The other day I saw the film 'Napoleon', directed by Ridley Scott. Worth seeing on the big screen for the spectacle, the battles being both impressive and gruesome. I wasn't sure I would buy Joaquin Phoenix as Napoleon, because he doesn't look much like him, but he becomes more believable in the role as it goes along.
I would say I had a reasonable but not extensive amount of knowledge about Napoleon before seeing this film, which is probably the ideal, as it is enough to be able to understand what is going on, without getting too finickity about the historical inaccuracies. I also had mixed feelings about the historical Napoleon, and didn't mind him being depicted as a bit of a brat at times. (I'm not sure if the film wants the viewer to like or admire Napoleon. It ends with a tally of the death toll of his various battles, without making it quite clear whether it blames him exclusively for all that).
The film covers the entirety of Napoleon's career so clearly has to skip over quite a lot. Much focus is given to Napoleon's marital relations with Josephine (played by Vanessa Kirby). There is little time for Napoleon's civic achievements, restoring stability and prosperity in the wake of Revolutionary chaos, which I would rate among the more laudable aspects of his legacy- things like the church settlement, the inviting back of emigres, the improvement of state infrastructure, education and the legal system.
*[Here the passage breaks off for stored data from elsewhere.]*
(* ===== verification/Sockets.v ===== *)
(** * Sockets

    src/Utility/HttpClient/src/Socket.cpp: [TSocket] and [TSocketCli] over the calls
    of Winsock, which are the operations of the class [Os] on the state of the
    system.  An error is its code; a call that was interrupted is repeated as part of
    the operation.  The address that [Host2Str] finds is kept as the 32-bit number
    that its dotted text stands for.

    [OsLaws] is what the system promises: a new descriptor is not one in use, and no
    call returns more than it was asked for. *)
From stdpp Require Import prelude gmap.
From Stdlib Require Import ZArith Lia.
From S2P Require Import Prelude Strings Json Transfer Run.

Class Os (E : Type) := {
  sys_time : E -> Z * E;
  sys_socket : E -> Z * E;
  sys_closesocket : Z -> E -> unit * E;
  sys_getaddrinfo : str -> E -> option Z * E;
  (** the descriptor, the address and the port; 0 or an error *)
  sys_connect : Z -> Z -> Z -> E -> Z * E;
  (** [SO_ERROR] *)
  sys_socket_error : Z -> E -> Z * E;
  (** an error, or whether the descriptor can be written (or read) in time *)
  sys_ready : bool -> Z -> E -> (Z + bool) * E;
  sys_send : Z -> list Z -> E -> (Z + Z) * E;
  sys_recv : Z -> Z -> E -> (Z + list Z) * E;
  (** an error, or those that can be read and those that can be written *)
  sys_select : gset Z -> gset Z -> E -> (Z + gset Z * gset Z) * E
}.

Definition EWOULDBLOCK : Z := 10035.
Definition SOCKET_EINTR : Z := 10004.
Definition ETIMEDOUT : Z := 10060.
Definition EAGAIN : Z := 11.
Definition ENODATA : Z := 61.

Definition NOCONERROR : Z := 0.
Definition CONSOCKERR : Z := 3.

Definition MAX_MSG_SIZE : Z := 64000.

(** No descriptor comes or goes, and no more data arrive than were to come. *)
Definition calm {E} (opened : E -> gset Z) (remaining : E -> nat) (e e' : E) : Prop :=
  opened e' = opened e /\ (remaining e' <= remaining e)%nat.

Class OsLaws (E : Type) `{Os E} := {
  (** the descriptors of the library *)
  opened : E -> gset Z;
  (** the number of bytes that the servers are still going to send *)
  remaining : E -> nat;
  time_calm : forall e, calm opened remaining e (snd (sys_time e));
  time_range : forall e, 0 <= fst (sys_time e) < 2 ^ 31;
  socket_opened : forall e fd e', sys_socket e = (fd, e') ->
    (remaining e' <= remaining e)%nat /\
    if 0 <=? fd then (fd ∉ opened e) /\ opened e' = {[fd]} ∪ opened e else opened e' = opened e;
  close_opened : forall fd e, opened (snd (sys_closesocket fd e)) = opened e ∖ {[fd]} /\
    (remaining (snd (sys_closesocket fd e)) <= remaining e)%nat;
  getaddrinfo_calm : forall h e, calm opened remaining e (snd (sys_getaddrinfo h e));
  connect_calm : forall fd a p e, calm opened remaining e (snd (sys_connect fd a p e));
  error_calm : forall fd e, calm opened remaining e (snd (sys_socket_error fd e));
  ready_calm : forall w fd e, calm opened remaining e (snd (sys_ready w fd e));
  send_calm : forall fd bs e, calm opened remaining e (snd (sys_send fd bs e));
  send_size : forall fd bs e n, fst (sys_send fd bs e) = inr n -> 0 <= n <= len bs;
  recv_calm : forall fd n e, calm opened remaining e (snd (sys_recv fd n e));
  recv_size : forall fd n e bs, fst (sys_recv fd n e) = inr bs -> 0 <= n ->
    len bs <= n /\ (remaining (snd (sys_recv fd n e)) + List.length bs <= remaining e)%nat;
  select_calm : forall r w e, calm opened remaining e (snd (sys_select r w e));
  select_ready : forall r w e r' w', fst (sys_select r w e) = inr (r', w') -> r' ⊆ r /\ w' ⊆ w
}.

(** A call of the system. *)
Definition sys {E X A} (f : E -> A * E) : Run (X * E) A := fun s => Ok (fst (f (snd s)), (fst s, snd (f (snd s)))).

Lemma runs_sys {E X A} F (f : E -> A * E) Q (s : X * E) :
  Q (fst (f (snd s))) (fst s, snd (f (snd s))) -> runs F (sys f) Q s.
Proof. done. Qed.

(** Access to the object, beside the system. *)
Definition my {E X A} (f : X -> A) : Run (X * E) A := gets (fun s => f (fst s)).
Definition set {E X} (f : X -> X) : Run (X * E) unit := modify (fun s => (f (fst s), snd s)).

(** A method of a part of the object. *)
Definition part {E X Y A} (get : Y -> X) (put : X -> Y -> Y) : Run (X * E) A -> Run (Y * E) A :=
  zoom (fun s => (get (fst s), snd s)) (fun x s => (put (fst x) (fst s), snd x)).

Lemma runs_my {E X A} F (f : X -> A) Q (s : X * E) : Q (f (fst s)) s -> runs F (my f) Q s.
Proof. done. Qed.

Lemma runs_set {E X} F (f : X -> X) Q (s : X * E) : Q tt (f (fst s), snd s) -> runs F (set f) Q s.
Proof. done. Qed.

Lemma runs_part {E X Y A} F (get : Y -> X) (put : X -> Y -> Y) (m : Run (X * E) A) Q s :
  runs F m (fun a x => Q a (put (fst x) (fst s), snd x)) (get (fst s), snd s) -> runs F (part get put m) Q s.
Proof. intros Hm. unfold part. apply runs_zoom. exact Hm. Qed.

Ltac step :=
  lazymatch goal with
  | |- runs _ (my _) _ _ => apply runs_my; cbn [fst snd]
  | |- runs _ (set _) _ _ => apply runs_set; cbn [fst snd]
  | |- runs _ (sys _) _ _ => apply runs_sys; cbn [fst snd]
  | |- runs _ (part _ _ _) _ _ => apply runs_part; cbn [fst snd]
  | |- _ => step_basic
  end.

Ltac steps := repeat step.

Section Socket.
Context {E : Type} `{Os E}.

(** The state of [TSocket] is [m_sock]. *)
Abbreviation TSocket := (Run (Z * E)).

Definition Close : TSocket unit :=
  m_sock ← my id;
  when (0 <=? m_sock) (sys (sys_closesocket m_sock);; set (fun _ => -1)).

Definition CreateSock : TSocket Z :=
  Close;; fd ← sys sys_socket; set (fun _ => fd);; mret (if fd <? 0 then CONSOCKERR else NOCONERROR).

Definition GetHandle : TSocket Z := m_sock ← my id; mret (if m_sock <? 0 then - ENODATA else m_sock).

Definition Host2Str (hostname : option str) : TSocket (option Z) :=
  match hostname with None => mret None | Some h => sys (sys_getaddrinfo (c_str h)) end.

(** 0 or an error; [inet_addr] follows the pointer. *)
Definition Socket_Connect (ipaddr : option Z) (port : Z) : TSocket Z :=
  ip ← pure (deref ipaddr); sock ← GetHandle; sys (sys_connect sock ip (u16 port)).

Definition Socket_checkConnect : TSocket Z := sock ← GetHandle; sys (sys_socket_error sock).

Definition Recv (size : Z) : TSocket (Z + list Z) :=
  m_sock ← my id; r ← sys (sys_ready false m_sock);
  match r with
  | inl err => mret (inl err)
  | inr false => mret (inl ETIMEDOUT)
  | inr true => sys (sys_recv m_sock size)
  end.

Definition direct_recv (size : Z) : TSocket (Z + list Z) := m_sock ← my id; sys (sys_recv m_sock size).

(** One call of [send], for at most [MAX_MSG_SIZE] bytes. *)
Definition Send (buffer : list Z) : TSocket (Z + Z) :=
  m_sock ← my id; r ← sys (sys_ready true m_sock);
  match r with
  | inl err => mret (inl err)
  | inr false => mret (inl EWOULDBLOCK)
  | inr true => sys (sys_send m_sock (take (Z.to_nat MAX_MSG_SIZE) buffer))
  end.

(** Calls of [send] until all is sent: the result of the last one, 0 when there is
    none. *)
Fixpoint send_all (fuel : nat) (ret : Z + Z) (buffer : list Z) : TSocket (Z + Z) :=
  match fuel, buffer with
  | S fuel, _ :: _ =>
      m_sock ← my id; r ← sys (sys_ready true m_sock);
      match r with
      | inl err => mret (inl err)
      | inr false => mret (inl ETIMEDOUT)
      | inr true =>
          n ← sys (sys_send m_sock (take (Z.to_nat MAX_MSG_SIZE) buffer));
          match n with
          | inr n => if n <=? 0 then mret (inr n) else send_all fuel (inr n) (drop (Z.to_nat n) buffer)
          | inl err => mret (inl err)
          end
      end
  | _, _ => mret ret
  end.

Definition SendAll (buffer : list Z) : TSocket (Z + Z) := send_all (S (List.length buffer)) (inr 0) buffer.

End Socket.

(** ** What the methods do to the descriptors *)

Section Laws.
Context {E : Type} `{OsLaws E}.

Abbreviation still := (calm opened remaining).

Lemma still_refl (e : E) : still e e.
Proof. by split. Qed.

Lemma still_trans (e1 e2 e3 : E) : still e1 e2 -> still e2 e3 -> still e1 e3.
Proof. intros [H1 H2] [H3 H4]. split; [congruence|lia]. Qed.

(** A method that keeps the descriptor and the descriptors of the library. *)
Definition keeps {A} (m : Run (Z * E) A) : Prop := forall F s, runs F m (fun _ s' => fst s' = fst s /\ still (snd s) (snd s')) s.

Lemma keeps_bind {A B} (m : Run (Z * E) A) (k : A -> Run (Z * E) B) : keeps m -> (forall a, keeps (k a)) -> keeps (m ≫= k).
Proof.
  intros Hm Hk F s. apply runs_bind. eapply runs_impl; [apply Hm|]. intros a s1 [E1 E2]. rewrite <- E1.
  eapply runs_impl; [apply Hk|]. intros b s2 [E3 E4]. split; [done|]. by eapply still_trans.
Qed.

Lemma keeps_ret {A} (a : A) : keeps (mret a).
Proof. intros F s. apply runs_ret. split; [done|apply still_refl]. Qed.

Lemma keeps_my {A} (f : Z -> A) : keeps (my f).
Proof. intros F s. apply runs_my. split; [done|apply still_refl]. Qed.

Lemma keeps_sys {A} (f : E -> A * E) : (forall e, still e (snd (f e))) -> keeps (sys f).
Proof. intros Hf F s. apply runs_sys. split; [done|apply Hf]. Qed.

Hint Resolve keeps_bind keeps_ret keeps_my keeps_sys connect_calm error_calm ready_calm recv_calm send_calm getaddrinfo_calm : core.

Lemma GetHandle_keeps : keeps GetHandle.
Proof. unfold GetHandle. eauto. Qed.

Hint Resolve GetHandle_keeps : core.

Lemma Host2Str_keeps h : keeps (Host2Str h).
Proof. destruct h; simpl; eauto. Qed.

Lemma Connect_keeps ip port : keeps (Socket_Connect (Some ip) port).
Proof. intros F s. apply runs_bind, runs_pure; [|done]. intros a [= <-]. eapply keeps_bind; eauto. Qed.

Lemma checkConnect_keeps : keeps Socket_checkConnect.
Proof. unfold Socket_checkConnect. eauto. Qed.

Lemma direct_recv_keeps n : keeps (direct_recv n).
Proof. unfold direct_recv. eauto. Qed.

Lemma Send_keeps bs : keeps (Send bs).
Proof. unfold Send. apply keeps_bind; [eauto|]. intros fd. apply keeps_bind; [eauto|]. intros [err|[]]; eauto. Qed.

(** The descriptor of a socket is not one of the others. *)
Lemma Close_opened F fd (e : E) Q :
  (forall e', opened e' = opened e ∖ (if 0 <=? fd then {[fd]} else ∅) -> (remaining e' <= remaining e)%nat ->
     Q tt (if 0 <=? fd then -1 else fd, e')) ->
  runs F Close Q (fd, e).
Proof.
  intros HQ. unfold Close. steps. apply runs_when; intros Eb; cbn in Eb; rewrite Eb in HQ.
  - steps. apply HQ; apply close_opened.
  - apply HQ; [set_solver|done].
Qed.

Lemma CreateSock_opened F fd (e : E) Q : fd < 0 ->
  (forall fd' e', opened e' = (if 0 <=? fd' then {[fd']} else ∅) ∪ opened e -> (0 <= fd' -> fd' ∉ opened e) ->
     (remaining e' <= remaining e)%nat -> Q (if fd' <? 0 then CONSOCKERR else NOCONERROR) (fd', e')) ->
  runs F CreateSock Q (fd, e).
Proof.
  intros Hfd HQ. unfold CreateSock. step. apply Close_opened. intros e1 E1 R1. rewrite (proj2 (Z.leb_gt 0 fd)) in * by lia.
  steps. destruct (sys_socket e1) as [fd' e'] eqn:Es. cbn [fst snd].
  pose proof (socket_opened _ _ _ Es) as [R2 Ho]. apply HQ; [| |lia]; destruct (Z.leb_spec 0 fd').
  - destruct Ho as [_ ->]. set_solver.
  - set_solver.
  - intros _. destruct Ho as [Ho _]. set_solver.
  - lia.
Qed.

End Laws.

Abbreviation still := (calm opened remaining).

Create HintDb sockets.
#[export] Hint Resolve keeps_bind keeps_ret keeps_my keeps_sys GetHandle_keeps Host2Str_keeps Connect_keeps checkConnect_keeps
  direct_recv_keeps Send_keeps still_refl : sockets.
Regarding the military campaigns, Italy is barely mentioned. (The Peninsular War is also ignored, nor is there any mention of Nelson, the Battle of the Nile...). In Egypt we see Napoleon shooting at the pyramids (which he didn't do) and putting his hat on a mummy. The Acre expedition is also skipped, which is probably just as well... We were already treated to a glimpse of Napoleon's less savoury deeds with the ruthless suppression of the royalist uprising, where artillery fire was unleashed against the disgruntled Parisians. The scene is brief but pulls no punches.
Other gruesome scenes include Napoleon's horse being hit by a canon ball at Toulon. At Austerlitz we are treated to the sight of Austrian troops and horses drowning in the water under ice that has been smashed up by French canon fire, the water stained red with blood. (Recalling the plagues of Egypt as depicted in 'Exodus: Gods and Kings'.)
The Battle of Waterloo is shown in condensed form (no sign of Hougoumont or La Haye Sainte), albeit that there is time to invent a scene where Napoleon takes part in a cavalry charge. (Ridley Scott also likes to include plenty of flags in his battle scenes, and rather surpasses himself here- the British like looks like the Last Night of the Proms). At least he has the redcoats form squares to receive cavalry, albeit at the last minute.
Another invented scene is a meeting between Napoleon and Wellington aboard HMS Bellerophon, after Waterloo, and before his second exile. I'm not sure why that was necessary as all Wellington does is tell Napoleon about the destination for his second banishment.
A lot of the filming was done at locations in the UK. The throne room scene in Moscow was filmed in Westminster Cathedral, by the looks, though the exterior scenes were done at Blenheim Palace, with onion domes digitally added. The mansion used for where Josephine was packed off to (after the divorce) was West Wycombe Park, (I visited West Wycombe earlier in the year, it is an interesting place, formerly the home of Sir Francis Dashwood, notorious leader of the Hellfire Club, and host to such luminaries as Benjamin Franklin). West Wycombe also had a digital makeover, they added a higher roof on it in post-production (presumably) to make it look more French. Someone in the graphics department had the tricky job of inserting the roofline behind Josephine's moving head, in a couple of scenes. Lincoln Cathedral stood in for Notre Dame de Paris, for the coronation scene, and HMS Victory was used as the Bellerophon, and the Royal Naval Hospital at Greenwich was also used for some Parisian street scenes. Pentworth House was also used for some grand interiors. Other filming was done in Malta, which stood in for Egypt and Elba, among other places. Napoleon's actual conquest of Malta (depriving the Knights of St John of ownership, which he did while on his way to Egypt) was among the bits of history that were left out.
Stott has a record for changing history to suit his films. In 'Kingdom of Heaven', he made Balian of Ibelin into a blacksmith in France, and who had an affair with Queen Sibylla of Jerusalem, when he was actually a nobleman born in the Latin East, who was married to Sibylla's step-mother. In 'Exodus', Scott made Ramesses II fight the battle of Kadesh while Seti I was still alive, and had him wearing a lady's Nekhbet headdress while he was doing it. There is nothing quite as egregious as that in 'Napoleon', though (as I almost forgot) it does teleport Napoleon into the crowds at Marie Antoinette's execution, in the opening scene.